"I followed the bark also," continued Remeses, "until, after several escapes from imminent peril, it lodged against a group of flags, at the moment that a beautiful lady, accompanied by her maids, came to bathe, at the foot of the garden of Pharaoh's palace. At a glance, Sesostris, I recognized, as she was in her youth, my mother—I mean to say, the Queen Amense. I saw her attention drawn to the little ark, in the fate of which I had become intensely interested, little dreaming how much and intimately it concerned me! I heard her bid the maids take the basket out of the river, and her cry of surprise, on opening it and seeing the babe, which answered her with a sorrowful wail, as it were, of appeal. I saw her offer it to the bosoms of three Egyptian nurses in vain, when the little maid, its half-sister, drew near with mingled curiosity and fear and said—

"'O princess, shall I call one of the Hebrew women, that she may nurse the child for thee?'

"The princess said, 'Go!'

"Immediately the maiden ran with the swiftness of a gazelle, until she came at length to her mother's house. The poor Hebrew woman was at her task, combing flax and weeping as she toiled, feeling that she had parted with her child forever. At the height of her grief, the young maid flew in at the door, crying with a voice choked with joy—

"'Mother, run quickly! make no stay! Pharaoh's daughter has found my little brother, taken it from the ark, and sent me for a Hebrew nurse! Come quickly, before any other is found!'

"With a cry of joy, and with hands clasped to heaven in gratitude, I saw the mother about to rush out, wild with happiness, when her daughter said, 'Be calm, mother, or the princess will suspect. Put on your coif! Arrange your dress! Seem quiet, as if you were not its mother!'

"'I will try to do so—oh, I will try to do so!' she said touchingly. I saw that, in her emotion, she did not think of her other boy, who, though hardly four years old, had followed the stream, as if he understood what the ark contained. Him I saw kindly taken pity upon by an Egyptian priest, who carried him away to his house."

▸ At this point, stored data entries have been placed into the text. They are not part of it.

(** * MCPInteractiveHTTPClient: a shallow embedding of [http_client.py]

    The interactive MCP client opens a transport (streamable-http or SSE),
    wraps it in a protocol session, lists the server's tools, lets the
    operator pick one, prompts for its arguments according to the tool's
    input schema, calls it and renders the result.

    The embedding follows the Python source method by method.  The client
    object, standard input and the record of everything observable
    (log records, console output, calls into the transport and the session)
    are threaded through a small state-and-exception monad.  The
    collaborators the client does not implement (the transport context
    manager, [ClientSession], [float], [json.loads], [json.dumps], [repr])
    are interfaces whose behaviour is arbitrary.

    Text is ASCII: a Python [str] is a [string].  Exceptions are the
    instances of Python's [Exception]; signals that are not ([KeyboardInterrupt],
    task cancellation) are outside the model, except on the close path,
    which module [Signals] embeds with them. *)

From Stdlib Require Import String Ascii List ZArith Lia Bool Arith.
From Stdlib Require Import DecimalString DecimalNat.
From Corelib Require Import PrimFloat.
Import ListNotations.
Open Scope string_scope.
Open Scope list_scope.

Set Warnings "-register-all".

(* ================================================================= *)
(** ** Python text built-ins *)

(** String concatenation, Python's [+] on [str] and the pieces of an
    f-string. *)
Infix "^^" := String.append (at level 60, right associativity).

Definition LF : string := String (ascii_of_nat 10) EmptyString.

(** [str.isspace] on one ASCII character: TAB, LF, VT, FF, CR, the four
    separators FS, GS, RS, US, and the space. *)
Definition py_isspace (c : ascii) : bool :=
  let n := nat_of_ascii c in
  (((9 <=? n) && (n <=? 13)) || ((28 <=? n) && (n <=? 32)))%nat.

Fixpoint lstrip (s : string) : string :=
  match s with
  | EmptyString => EmptyString
  | String c s' => if py_isspace c then lstrip s' else s
  end.

Fixpoint rstrip (s : string) : string :=
  match s with
  | EmptyString => EmptyString
  | String c s' =>
      match rstrip s' with
      | EmptyString => if py_isspace c then EmptyString else String c EmptyString
      | r => String c r
      end
  end.

(** [s.strip()] *)
Definition strip (s : string) : string := rstrip (lstrip s).

Definition lower_ascii (c : ascii) : ascii :=
  let n := nat_of_ascii c in
  if ((65 <=? n) && (n <=? 90))%nat then ascii_of_nat (n + 32) else c.

(** [s.lower()] *)
Fixpoint lower (s : string) : string :=
  match s with
  | EmptyString => EmptyString
  | String c s' => String (lower_ascii c) (lower s')
  end.

(** [x in (a, b, ...)] for strings. *)
Definition str_in (x : string) (xs : list string) : bool :=
  existsb (String.eqb x) xs.

(** [not s]: the empty string is falsy. *)
Definition is_empty (s : string) : bool :=
  match s with EmptyString => true | _ => false end.

Definition digit_of (c : ascii) : option Z :=
  let n := nat_of_ascii c in
  if ((48 <=? n) && (n <=? 57))%nat then Some (Z.of_nat n - 48)%Z else None.

(** The digit part of an integer literal, as [int] reads it in base 10:
    decimal digits, with single underscores allowed between digits only. *)
Fixpoint int_digits (acc : Z) (prev_digit : bool) (s : string) : option Z :=
  match s with
  | EmptyString => if prev_digit then Some acc else None
  | String c s' =>
      match digit_of c with
      | Some d => int_digits (10 * acc + d)%Z true s'
      | None =>
          if Ascii.eqb c "_" && prev_digit then int_digits acc false s' else None
      end
  end.

(** [int(s)]: surrounding whitespace is ignored, then an optional sign and
    the digits.  [None] stands for [ValueError].  CPython's configurable
    bound on the number of digits (a [ValueError] beyond it) is left out.
    This is [int] where the text was trimmed by [str.strip] first;
    [int_of_str] below is [int] on any text, with that bound. *)
Definition py_int (s : string) : option Z :=
  match strip s with
  | String "+" r => int_digits 0 false r
  | String "-" r => option_map Z.opp (int_digits 0 false r)
  | r => int_digits 0 false r
  end.

(** [f"{n}"] for a natural number. *)
Definition str_of_nat (n : nat) : string :=
  NilZero.string_of_uint (Nat.to_uint n).

Fixpoint prefix_eqb (p s : string) : bool :=
  match p, s with
  | EmptyString, _ => true
  | String a p', String b s' => Ascii.eqb a b && prefix_eqb p' s'
  | String _ _, EmptyString => false
  end.

(** The scan of [s.replace(old, new)] for a non-empty [old]: occurrences are
    found from the left and do not overlap; [skip] counts the characters of
    the occurrence just replaced that are still to be passed over. *)
Fixpoint replace_scan (old new : string) (skip : nat) (s : string) : string :=
  match s with
  | EmptyString => EmptyString
  | String c s' =>
      match skip with
      | S k => replace_scan old new k s'
      | O =>
          if prefix_eqb old s
          then new ^^ replace_scan old new (String.length old - 1) s'
          else String c (replace_scan old new 0 s')
      end
  end.

Fixpoint intersperse (new s : string) : string :=
  match s with
  | EmptyString => EmptyString
  | String c s' => String c (new ^^ intersperse new s')
  end.

(** [s.replace(old, new)]; with an empty [old] Python puts [new] before
    every character and at the end. *)
Definition replace (old new s : string) : string :=
  match old with
  | EmptyString => new ^^ intersperse new s
  | _ => replace_scan old new 0 s
  end.

(* ================================================================= *)
(** ** Values, exceptions, tools *)

(** What [json.loads] returns and [json.dumps] renders; also the typed
    argument values of a call. *)
Inductive json : Type :=
| JNull
| JBool (b : bool)
| JInt (z : Z)
| JFloat (f : float)
| JStr (s : string)
| JArr (items : list json)
| JObj (members : list (string * json)).
(** The truth value of [os.getenv(key)]: set, and not empty. *)
Definition env_set (w : World) (key : string) : bool :=
  match getenv w key with
  | Some v => negb (String.eqb v EmptyString)
  | None => false
  end.

Definition initial : Response :=
  {| backend := "✅ Running";
     database := "❌ Not Available";
     database_url := None;
     database_name := None;
     connection_status := "Not Connected";
     collections := [] |}.

Definition set_database (v : string) (r : Response) : Response :=
  {| backend := backend r; database := v; database_url := database_url r;
     database_name := database_name r; connection_status := connection_status r;
     collections := collections r |}.

Definition set_database_url (v : string) (r : Response) : Response :=
  {| backend := backend r; database := database r; database_url := Some v;
     database_name := database_name r; connection_status := connection_status r;
     collections := collections r |}.

Definition set_database_name (v : string) (r : Response) : Response :=
  {| backend := backend r; database := database r; database_url := database_url r;
     database_name := Some v; connection_status := connection_status r;
     collections := collections r |}.

Definition set_connection_status (v : string) (r : Response) : Response :=
  {| backend := backend r; database := database r; database_url := database_url r;
     database_name := database_name r; connection_status := v;
     collections := collections r |}.

Definition set_collections (v : list string) (r : Response) : Response :=
  {| backend := backend r; database := database r; database_url := database_url r;
     database_name := database_name r; connection_status := connection_status r;
     collections := v |}.

(** The inner try block, on a [db] that is not None. *)
Definition inner_try (h : Handle) (r : Response) : Response :=
  match list_collection_names h with
  | inr names =>
      set_database "✅ Connected & Working" (set_collections (take 10 names) r)
  | inl msg =>
      set_database ("⚠️  Connected but Error: " +:+ str_take 50 msg) r
  end.

(** The outer try block: the response when it ends, or the response so far
    and the text of the exception. *)
Definition outer_try (w : World) (r : Response) : Response + Response * string :=
  match db w with
  | Some h =>
      let r := set_database "✅ Available" r in
      let r := set_database_url "✅ Configured" r in
      match name h with
      | AttrRaises msg => inr (r, msg)
      | AttrIs n =>
          inl (inner_try h (set_connection_status "Connected" (set_database_name n r)))
      | NoAttr =>
          inl (inner_try h (set_connection_status "Connected"
                              (set_database_name "✅ Connected" r)))
      end
  | None => inl (set_database "⚠️  Available but not initialized" r)
  end.

Definition test_database (w : World) : Response :=
  let r := match outer_try w initial with
           | inl r => r
           | inr (r, msg) => set_database ("❌ Error: " +:+ str_take 50 msg) r
           end in
  let r := set_database_url (if env_set w "DATABASE_URL" then "✅ Set" else "❌ Not Set") r in
  set_database_name (if env_set w "DATABASE_NAME" then "✅ Set" else "❌ Not Set") r.

End status.

(** ** The vocabulary of the further properties *)

Module policy.
Import datetime mongo schemas admission.

(** A stored booking within the rental policy: canonical dates, in order,
    spanning at most 31 days. *)
Definition booking_ok (doc : Doc) : bool :=
  match booking_interval doc with
  | Some (_, s, e) => le s e && (sub_days e s + 1 <=? 31)
  | None => false
  end.

Definition all_ok (db : Database) : bool := forallb booking_ok (bookings db).

(** The candidate with another spelling of the car identifier. *)
Definition with_car_id (cid : string) (p : Booking) : Booking :=
  mkBooking cid (customer_name p) (customer_email p) (customer_phone p)
            (start_date p) (end_date p).

(** Two candidates that cannot both hold: one car, dates that overlap. *)
Definition clash (p q : Booking) : bool :=
  String.eqb (car_id p) (car_id q) &&
  overlaps (start_date p) (end_date p) (start_date q) (end_date q).

(** Two spellings of a car identifier that name one car: both parse, to
    the same ObjectId, which is what the car lookup goes by. *)
Definition same_car (c1 c2 : string) : bool :=
  match bson.ObjectId_init c1, bson.ObjectId_init c2 with
  | inr o1, inr o2 => bool_decide (o1 = o2)
  | _, _ => false
  end.
Lemma createReviewPrompt_no_diff_witness :
  createReviewPrompt [Sample.change "logo.png" None 0] None None
  = prompt_context None None 1 0 ++ prompt_closing.
Proof.
  apply (createReviewPrompt_no_diff [Sample.change "logo.png" None 0]).
  intros file [<- | []]. reflexivity.
Defined.

(** X7. The context of the prompt shows the title and the description of the
    pull request when they are present and not empty, and the fixed texts
    "No title provided" and "No description provided" otherwise. *)
Theorem createReviewPrompt_title_description (files : list FileChange)
    (prTitle prBody : option string) :
  (truthy prTitle = false ->
   Str.contains ("- Title: No title provided" ++ Str.nl)
                (createReviewPrompt files prTitle prBody)) /\
  (forall t, prTitle = Some t -> t <> EmptyString ->
   Str.contains ("- Title: " ++ t ++ Str.nl)
                (createReviewPrompt files prTitle prBody)) /\
  (truthy prBody = false ->
   Str.contains ("- Description: No description provided" ++ Str.nl)
                (createReviewPrompt files prTitle prBody)) /\
  (forall d, prBody = Some d -> d <> EmptyString ->
   Str.contains ("- Description: " ++ d ++ Str.nl)
                (createReviewPrompt files prTitle prBody)).
Proof.
  assert (Str.contains ("- Title: " ++ or_default prTitle "No title provided"
                        ++ Str.nl)
                       (createReviewPrompt files prTitle prBody)) as Ht.
  { apply contains_intro. unfold context_intro. do 5 apply contains_skip.
    exists EmptyString,
      ("- Description: " ++ or_default prBody "No description provided" ++ Str.nl).
    now rewrite !StrFacts.app_assoc. }
  assert (Str.contains ("- Description: "
                        ++ or_default prBody "No description provided" ++ Str.nl)
                       (createReviewPrompt files prTitle prBody)) as Hb.
  { apply contains_intro. unfold context_intro. do 8 apply contains_skip.
    exists EmptyString, EmptyString.
    now rewrite !StrFacts.app_assoc, StrFacts.app_nil_r. }
  repeat split.
  - intros H. destruct prTitle as [[|c t]|]; try discriminate; exact Ht.
  - intros t -> H. destruct t; [now destruct H | exact Ht].
  - intros H. destruct prBody as [[|c t]|]; try discriminate; exact Hb.
  - intros d -> H. destruct d; [now destruct H | exact Hb].
Qed.

Lemma createReviewPrompt_title_description_witness :
  Str.contains ("- Description: No description provided" ++ Str.nl)
               (createReviewPrompt Sample.files (Some "Add file filter")
                                   (Some EmptyString)).
Proof.
  apply (proj1 (proj2 (proj2 (createReviewPrompt_title_description Sample.files
           (Some "Add file filter") (Some EmptyString))))).
  reflexivity.
Defined.

(** ** More on the model client *)

(** X8. Whatever the service answers, the client makes exactly one request,
    to the endpoint with the key, carrying the prompt. It never returns an
    empty text, and what it throws is always an [Error] whose message is
    "Unknown error occurred while getting AI review" or starts with
    "Failed to get AI review: ". *)
Theorem getGeminiReview_one_request (env : Env) (prompt apiKey : string) :
  events (getGeminiReview env prompt apiKey) = [Fetch (request_url apiKey) prompt]
  /\ outcome (getGeminiReview env prompt apiKey) <> inr EmptyString
  /\ forall e, outcome (getGeminiReview env prompt apiKey) = inl e ->
       e = ErrorInstance "Unknown error occurred while getting AI review" \/
       exists cause, e = ErrorInstance ("Failed to get AI review: " ++ cause).
Proof.
  unfold getGeminiReview, fetch, lift, emit, throw, ret, bind, try_catch,
    events, outcome.
  destruct (fetch_reply env) as [[msg|]|response]; cbn [fst snd app].
  - repeat split; [discriminate|]. intros e [= <-]. right. now exists msg.
  - repeat split; [discriminate|]. intros e [= <-]. now left.
  - destruct (ok response); cbn [negb].
    + destruct (response_json response) as [[msg|]|data]; cbn [fst snd app].
      * repeat split; [discriminate|]. intros e [= <-]. right. now exists msg.
      * repeat split; [discriminate|]. intros e [= <-]. now left.
      * destruct (error data) as [err|]; cbn [fst snd app].
        -- repeat split; [discriminate|]. intros e [= <-]. right. eexists.
           reflexivity.
        -- destruct (first_text data) as [[|c r]|]; cbn [fst snd app];
             (repeat split; [discriminate|]); intros e; try discriminate;
             intros [= <-]; right; eexists; reflexivity.
    + destruct (response_text response) as [[msg|]|errorText]; cbn [fst snd app];
        (repeat split; [discriminate|]); intros e [= <-];
        try (now left); right; eexists; reflexivity.
Qed.

Lemma getGeminiReview_one_request_witness :
  events (getGeminiReview
            (Scenario.env_with "key" (Some "token") None (inr [])
                               (inl NonError) (inr tt))
            "prompt" "key")
  = [Fetch (request_url "key") "prompt"].
Proof.
  exact (proj1 (getGeminiReview_one_request
                  (Scenario.env_with "key" (Some "token") None (inr [])
                                     (inl NonError) (inr tt))
                  "prompt" "key")).
Defined.

(** X9. A failure of the transport or of the decoding of the body is
    reported under the client's prefix: an [Error] thrown by [fetch], or by
    the parsing of a success response, comes out as "Failed to get AI
    review: " followed by its message; a thrown value that is not an [Error]
    comes out as the fixed unknown-error message. *)
Theorem getGeminiReview_transport_failure (env : Env) (prompt apiKey : string) :
  (forall msg, fetch_reply env = inl (ErrorInstance msg) ->
   outcome (getGeminiReview env prompt apiKey)
   = inl (ErrorInstance ("Failed to get AI review: " ++ msg))) /\
  (fetch_reply env = inl NonError ->
   outcome (getGeminiReview env prompt apiKey)
   = inl (ErrorInstance "Unknown error occurred while getting AI review")) /\
  (forall response msg, fetch_reply env = inr response -> ok response = true ->
   response_json response = inl (ErrorInstance msg) ->
   outcome (getGeminiReview env prompt apiKey)
   = inl (ErrorInstance ("Failed to get AI review: " ++ msg))).
Proof.
  unfold getGeminiReview, fetch, lift, emit, throw, ret, bind, try_catch, outcome.
  repeat split.
  - intros msg ->. reflexivity.
  - intros ->. reflexivity.
  - intros response msg -> -> ->. reflexivity.
Qed.

Lemma getGeminiReview_transport_failure_witness :
  outcome (getGeminiReview
             (Sample.env [] (inl (ErrorInstance "socket hang up")))
             "prompt" "key")
  = inl (ErrorInstance "Failed to get AI review: socket hang up").
Proof.
  apply (proj1 (getGeminiReview_transport_failure
                  (Sample.env [] (inl (ErrorInstance "socket hang up")))
                  "prompt" "key")).
  reflexivity.
Defined.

Here I uttered an exclamation which attracted the notice of Remeses; for I recollected the story of the young Hebrew ecclesiastic and gold image-caster, dear mother, and saw now that he was this brother of Remeses, and the mystery of the resemblance was solved. I did not make any remark to Remeses, however, in reply to his inquiring look, and he resumed his wonderful narrative.

But I will continue the subject, dear mother, in a subsequent letter.